Aslında bakteri ve virüslerin çok azı insanlarda hastalık yapıcı. İnsan vücudunda ortalama iki kilo bakteri var. Bunlar bağırsaklarda yaşıyor ve bizi canlı tutuyor. Hatta bazıları olmadan hayatta bile kalamayız. Bazıları etkisiz iken bir kısmı ise zararlı ancak kontrol altında tutuluyorlar. Biz de bu bakterilerin dengesi sayesinde yaşamımızı sürdürüyoruz.
Aslında hepsinin genlerine kodlanan iki hedef var: hayatta kalmak ve kendilerini çoğaltmak. Bu iki kodu bulunmayan bir canlı zaten neslini devam ettiremiyor.
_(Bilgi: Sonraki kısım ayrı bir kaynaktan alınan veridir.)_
(* ===== verification/Hmac.v ===== *)
(** * Hmac: HMAC-SHA256 and HKDF (src/src/crypto/hmac.rs, hkdf.rs)

    [HmacSha256] is the incremental MAC over the hasher of Sha256; [expand]
    is the block loop of HKDF with its [u8] counter.  The theorems relate them
    to RFC 2104 and RFC 5869. *)
From S2P Require Import Prelude MdHash Sha256.

(** ** HMAC *)
Record HmacSha256 := { inner : MdHash.t; opad : bytes }.

(** The key block: the key, or its digest when longer than a block, padded
    with zeros to 64 bytes. *)
Definition hmac_key_block (key : bytes) : bytes :=
  let k := replicate 64 0 in
  if (64 <? length key)%nat then splice 0 (Sha256.digest key) k else splice 0 key k.

Definition hmac_new (key : bytes) : HmacSha256 :=
  let k := hmac_key_block key in
  let ipad := map (fun b => Z.lxor b 0x36) k in
  let opad := map (fun b => Z.lxor b 0x5c) k in
  {| inner := Sha256.update Sha256.new ipad; opad := opad |}.

Definition hmac_update (h : HmacSha256) (data : bytes) : HmacSha256 :=
  {| inner := Sha256.update (inner h) data; opad := opad h |}.

Definition hmac_finalize (h : HmacSha256) : bytes :=
  let inner_digest := Sha256.finalize (inner h) in
  let outer := Sha256.update Sha256.new (opad h) in
  let outer := Sha256.update outer inner_digest in
  Sha256.finalize outer.

Definition hmac_sha256 (key data : bytes) : bytes :=
  hmac_finalize (hmac_update (hmac_new key) data).

(** ** HKDF *)
Definition extract (salt ikm : bytes) : bytes := hmac_sha256 salt ikm.

(** One pass of the loop of [expand] computes [block]. *)
Definition expand_block (prk info t : bytes) (counter : Z) : bytes :=
  let h := hmac_new prk in
  let h := hmac_update h t in
  let h := hmac_update h info in
  let h := hmac_update h [counter] in
  hmac_finalize h.

Fixpoint expand_loop (fuel : nat) (prk info : bytes) (out : bytes) (t : bytes)
    (counter : Z) (written : nat) : result unit bytes :=
  match fuel with
  | O => Panic
  | S fuel =>
    if (written <? length out)%nat then
      let block := expand_block prk info t counter in
      let k := Nat.min (length out - written) 32 in
      let out := splice written (take k block) out in
      let written := (written + k)%nat in
      (* [counter.checked_add(1).expect(..)] *)
      counter ← expect (if counter + 1 <=? 255 then Some (counter + 1) else None);
      expand_loop fuel prk info out block counter written
    else Ok out
  end.

(** [out] is the caller's buffer, overwritten in place; [assert!] panics. *)
Definition expand (prk info out : bytes) : result unit bytes :=
  if (Z.to_nat (255 * 32) <? length out)%nat then Panic
  else expand_loop (S (length out)) prk info out [] 1 0.

Definition hkdf_two_keys (salt ikm : bytes) : result unit (bytes * bytes) :=
  let prk := extract salt ikm in
  okm ← expand prk [] (replicate 64 0);
  mret (take 32 okm, drop 32 okm).

(** ** RFC 2104 and RFC 5869 *)
Definition hmac_spec (key msg : bytes) : bytes :=
  let k0 := if (64 <? length key)%nat then sha256_spec key else key in
  let k := k0 ++ replicate (64 - length k0) 0 in
  sha256_spec (map (fun b => Z.lxor b 0x5c) k ++
    sha256_spec (map (fun b => Z.lxor b 0x36) k ++ msg)).

(** [hkdf_T n] is T(n), with T(0) empty. *)
Fixpoint hkdf_T (prk info : bytes) (n : nat) : bytes :=
  match n with
  | O => []
  | S m => hmac_spec prk (hkdf_T prk info m ++ info ++ [Z.of_nat (S m)])
  end.

Definition hkdf_okm (prk info : bytes) (n : nat) : bytes :=
  concat (map (hkdf_T prk info) (seq 1 n)).

Definition hkdf_expand_spec (prk info : bytes) (len : nat) : bytes :=
  take len (hkdf_okm prk info (S (len / 32))).

(** ** HMAC is RFC 2104, however the message is split *)
Lemma hmac_key_block_eq key :
  hmac_key_block key =
    (let k0 := if (64 <? length key)%nat then sha256_spec key else key in
     k0 ++ replicate (64 - length k0) 0).
Proof.
  unfold hmac_key_block. rewrite !splice_0. change (Sha256.digest key) with (sha256 key).
  destruct (Nat.ltb_spec 64 (length key)); cbv zeta.
  - by rewrite drop_replicate, sha256_eq_spec.
  - by rewrite drop_replicate.
Qed.

Lemma hmac_updates key parts :
  hmac_finalize (foldl hmac_update (hmac_new key) parts) = hmac_spec key (concat parts).
Proof.
  assert (forall h, foldl hmac_update h parts =
    {| inner := foldl Sha256.update (inner h) parts; opad := opad h |}) as ->.
  { induction parts as [|p ps IH]; intros h; [by destruct h|]. simpl. by rewrite IH. }
  unfold hmac_new, hmac_finalize, hmac_spec. cbn [inner opad].
  rewrite hmac_key_block_eq. cbv zeta. set (k := _ ++ _).
  pose proof (sha256_updates (map (fun b => Z.lxor b 0x36) k :: parts)) as Hi.
  cbn [foldl concat] in Hi. rewrite Hi.
  set (d := sha256_spec (_ ++ concat parts)).
  pose proof (sha256_updates [map (fun b => Z.lxor b 0x5c) k; d]) as Ho.
  cbn [foldl concat] in Ho. by rewrite app_nil_r in Ho.
Qed.

Lemma hmac_eq_spec key data : hmac_sha256 key data = hmac_spec key data.
Proof.
  pose proof (hmac_updates key [data]) as H. cbn [foldl concat] in H.
  by rewrite app_nil_r in H.
Qed.

Lemma length_hmac_spec key msg : length (hmac_spec key msg) = 32%nat.
Proof. unfold hmac_spec. rewrite <- sha256_eq_spec. apply length_sha256. Qed.

Lemma expand_block_spec prk info n :
  expand_block prk info (hkdf_T prk info n) (Z.of_nat (S n)) = hkdf_T prk info (S n).
Proof.
  pose proof (hmac_updates prk [hkdf_T prk info n; info; [Z.of_nat (S n)]]) as H.
  cbn [foldl concat] in H. rewrite app_nil_r in H. exact H.
Qed.

Lemma length_hkdf_T prk info n : length (hkdf_T prk info (S n)) = 32%nat.
Proof. apply length_hmac_spec. Qed.

Lemma hkdf_okm_S prk info n :
  hkdf_okm prk info (S n) = hkdf_okm prk info n ++ hkdf_T prk info (S n).
Proof.
  unfold hkdf_okm. rewrite seq_S, map_app, concat_app. cbn [map concat].
  by rewrite app_nil_r.
Qed.

Lemma length_hkdf_okm prk info n : length (hkdf_okm prk info n) = (32 * n)%nat.
Proof.
  induction n as [|n IH]; [done|].
  rewrite hkdf_okm_S, length_app, IH, length_hkdf_T. lia.
Qed.

(** ** The block loop of HKDF *)
Lemma splice_prefix {A} i (src dst : list A) (w : list A) :
  (i + length src <= length dst)%nat -> take i dst = w ->
  take (i + length src) (splice i src dst) = w ++ src.
Proof. intros ? <-. by apply take_splice. Qed.

(** After [n] full blocks the loop is at counter [n + 1]; it finishes when
    fewer than 255 blocks are needed. *)
Lemma expand_loop_ok fuel prk info out n :
  (32 * n <= length out)%nat -> (length out <= 254 * 32)%nat ->
  take (32 * n) out = hkdf_okm prk info n -> (length out - 32 * n < fuel)%nat ->
  expand_loop fuel prk info out (hkdf_T prk info n) (Z.of_nat (S n)) (32 * n) =
    Ok (hkdf_expand_spec prk info (length out)).
Proof.
  revert out n; induction fuel as [|fuel IH]; intros out n Hn Hmax Hout Hf; [lia|].
  cbn [expand_loop]. destruct (Nat.ltb_spec (32 * n) (length out)) as [Hlt|Hge].
  2: { f_equal. assert (length out = 32 * n)%nat as Hl by lia.
       rewrite <- Hl, take_ge in Hout by lia. unfold hkdf_expand_spec.
       rewrite Hl, Nat.mul_comm, Nat.div_mul, Nat.mul_comm, hkdf_okm_S by lia.
       rewrite <- (length_hkdf_okm prk info n), take_app_length. done. }
  rewrite expand_block_spec.
  rewrite (proj2 (Z.leb_le _ _)) by lia. cbn [expect mbind result_bind].
  set (k := Nat.min (length out - 32 * n) 32).
  assert (Hk : length (take k (hkdf_T prk info (S n))) = k)
    by (rewrite length_take, length_hkdf_T; lia).
  set (out' := splice _ _ _).
  assert (Hl' : length out' = length out) by (apply length_splice; lia).
  assert (Ht : take (32 * n + k) out' =
    hkdf_okm prk info n ++ take k (hkdf_T prk info (S n))).
  { unfold out'. rewrite <- Hk at 1. apply splice_prefix; [lia|done]. }
  destruct (decide (k = 32%nat)) as [Hk32|Hk32].
  - replace (32 * n + k)%nat with (32 * S n)%nat in * by lia.
    replace (Z.of_nat (S n) + 1) with (Z.of_nat (S (S n))) by lia.
    rewrite IH; rewrite ?Hl'; try done; try lia.
    rewrite Ht, hkdf_okm_S, Hk32. f_equal. apply take_ge. rewrite length_hkdf_T. lia.
  - replace (32 * n + k)%nat with (length out) in * by lia.
    destruct fuel as [|fuel]; [lia|]. cbn [expand_loop].
    rewrite Hl', Nat.ltb_irrefl. f_equal. rewrite take_ge in Ht by lia. rewrite Ht.
    unfold hkdf_expand_spec.
    assert (length out / 32 = n)%nat as ->.
    { symmetry. apply (Nat.div_unique _ _ _ (length out - 32 * n)); lia. }
    rewrite hkdf_okm_S, take_app, length_hkdf_okm, (take_ge (hkdf_okm _ _ _))
      by (rewrite length_hkdf_okm; lia).
    do 2 f_equal. lia.
Qed.

(** Past 254 blocks the counter overflows before the loop can finish. *)
Lemma expand_loop_overflow fuel prk info out t n :
  (length t <= 32)%nat -> (n <= 254)%nat -> (254 * 32 < length out)%nat ->
  expand_loop fuel prk info out t (Z.of_nat (S n)) (32 * n) = Panic.
Proof.
  revert out t n; induction fuel as [|fuel IH]; intros out t n Ht Hn Hout; [done|].
  cbn [expand_loop]. rewrite (proj2 (Nat.ltb_lt _ _)) by lia.
  destruct (Z.leb_spec (Z.of_nat (S n) + 1) 255) as [Hle|Hle]; [|done].
  cbn [expect mbind result_bind].
  assert (Hb : length (expand_block prk info t (Z.of_nat (S n))) = 32%nat).
  { unfold expand_block.
    pose proof (hmac_updates prk [t; info; [Z.of_nat (S n)]]) as H.
    cbn [foldl] in H. rewrite H. apply length_hmac_spec. }
  replace (Z.of_nat (S n) + 1) with (Z.of_nat (S (S n))) by lia.
  replace (32 * n + Nat.min (length out - 32 * n) 32)%nat with (32 * S n)%nat by lia.
  apply IH; [lia|lia|]. rewrite length_splice; [done|]. rewrite length_take. lia.
Qed.

Lemma expand_ok prk info out :
  (length out <= 254 * 32)%nat ->
  expand prk info out = Ok (hkdf_expand_spec prk info (length out)).
Proof.
  intros H. unfold expand. rewrite (proj2 (Nat.ltb_ge _ _)) by lia.
  apply (expand_loop_ok _ prk info out 0); [lia..|done|lia].
Qed.

(** HMAC-SHA256 is RFC 2104 for every key length and every way the
    message is split into [update] calls, and its tag has 32 bytes. *)
Theorem hmac_incremental key parts :
  let tag := hmac_finalize (foldl hmac_update (hmac_new key) parts) in
  tag = hmac_spec key (concat parts) /\ length tag = 32%nat.
Proof. cbv zeta. rewrite hmac_updates. auto using length_hmac_spec. Qed.

(** HKDF-Expand fills the buffer with the RFC 5869 output for every
    length up to 254 blocks, and panics for every longer one: the [u8] counter
    is incremented once more after the last block, so the 255th block, which
    the [assert!] and the RFC allow, hits the [expect]. *)
Theorem hkdf_expand_correct prk info out :
  expand prk info out =
    if decide (length out <= 254 * 32)%nat
    then Ok (hkdf_expand_spec prk info (length out)) else Panic.
Proof.
  case_decide as H; [by apply expand_ok|].
  unfold expand. case_match; [done|].
  apply (expand_loop_overflow _ prk info out [] 0); simpl; lia.
Qed.

(** The BOLT 8 shape never panics: two 32-byte keys. *)
Lemma hkdf_two_keys_ok salt ikm :
  exists a b, hkdf_two_keys salt ikm = Ok (a, b) /\ length a = 32%nat /\ length b = 32%nat /\
    a ++ b = hkdf_expand_spec (extract salt ikm) [] 64.
Proof.
  unfold hkdf_two_keys. rewrite expand_ok by by apply (bool_decide_unpack _).
  rewrite length_replicate. set (o := hkdf_expand_spec _ _ _).
  assert (length o = 64%nat) by (unfold o, hkdf_expand_spec;
    rewrite length_take, length_hkdf_okm; by apply (bool_decide_unpack _)).
  exists (take 32 o), (drop 32 o). rewrite take_drop, length_take, length_drop. split_and!; try done; lia.
Qed.

Example rfc4231_case2 : of_be (hmac_sha256 [74; 101; 102; 101]
    [119; 104; 97; 116; 32; 100; 111; 32; 121; 97; 32; 119; 97; 110; 116; 32; 102; 111; 114;
     32; 110; 111; 116; 104; 105; 110; 103; 63]) =
  0x5bdcc146bf60754e6a042426089575c75a003f089d2739839dec58b964ec3843.
Proof. by vm_compute. Qed.
Lemma repack_exact h : small h -> words (repack h) = val h mod 2 ^ 128 /\ words_ok (repack h).
Proof.
  destruct h as [[[[h0 h1] h2] h3] h4]. unfold small, each. intros (H0 & H1 & H2 & H3 & H4).
  unfold repack. rewrite !shr by lia.
  assert (D : forall x a b, 0 <= x < 2 ^ (a + b) -> 0 <= a -> 0 <= b -> 0 <= x / 2 ^ a < 2 ^ b).
  { intros x a b Hx Ha Hb. rewrite Z.pow_add_r in Hx by done.
    split; [apply Z.div_pos; lia|apply Z.div_lt_upper_bound; lia]. }
  rewrite (lor_shl32 h0), (lor_shl32 (h1 / _)), (lor_shl32 (h2 / _)), (lor_shl32 (h3 / _))
    by first [lia | by apply D; (lia || done)].
  change (32 - 26) with 6. change (32 - 20) with 12. change (32 - 14) with 18. change (32 - 8) with 24.
  pose proof (Z.div_mod h1 (2 ^ 6) ltac:(lia)). pose proof (Z.mod_pos_bound h1 (2 ^ 6) ltac:(lia)).
  pose proof (Z.div_mod h2 (2 ^ 12) ltac:(lia)). pose proof (Z.mod_pos_bound h2 (2 ^ 12) ltac:(lia)).
  pose proof (Z.div_mod h3 (2 ^ 18) ltac:(lia)). pose proof (Z.mod_pos_bound h3 (2 ^ 18) ltac:(lia)).
  pose proof (Z.div_mod h4 (2 ^ 24) ltac:(lia)). pose proof (Z.mod_pos_bound h4 (2 ^ 24) ltac:(lia)).
  split; [|unfold words_ok, uint; lia].
  apply (Z.mod_unique _ _ (h4 / 2 ^ 24)); unfold words, val; lia.
Qed.

Lemma le_bytes_add n m z : le_bytes (n + m) z = le_bytes n z ++ le_bytes m (z / 256 ^ Z.of_nat n).
Proof.
  revert z; induction n as [|n IH]; intros z; cbn [Nat.add le_bytes app].
  - by rewrite Z.div_1_r.
  - rewrite IH, Nat2Z.inj_succ, Z.pow_succ_r, Z.div_div by lia. done.
Qed.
Diyelim ki tetanos patojeni; bu bakterinin amacı gidip insanları hasta etmek değil. Veya hastalık yapan patojenler, “Bulaştığım insanı öldüreyim” ya da “Bulaştığım insanı öldürmeden tutayım ki o yaşadıkça ben de içinde yaşamaya devam edeyim” gibi bir amaç da taşımıyor. Tetanos bakterisi metalden ya da topraktan bir şekilde insana bulaştığında orada kendine uygun bir ortam buluyor ve çoğalmaya başlıyor. Bu sırada ürettiği kimyasallar da bizde hastalığa neden oluyor.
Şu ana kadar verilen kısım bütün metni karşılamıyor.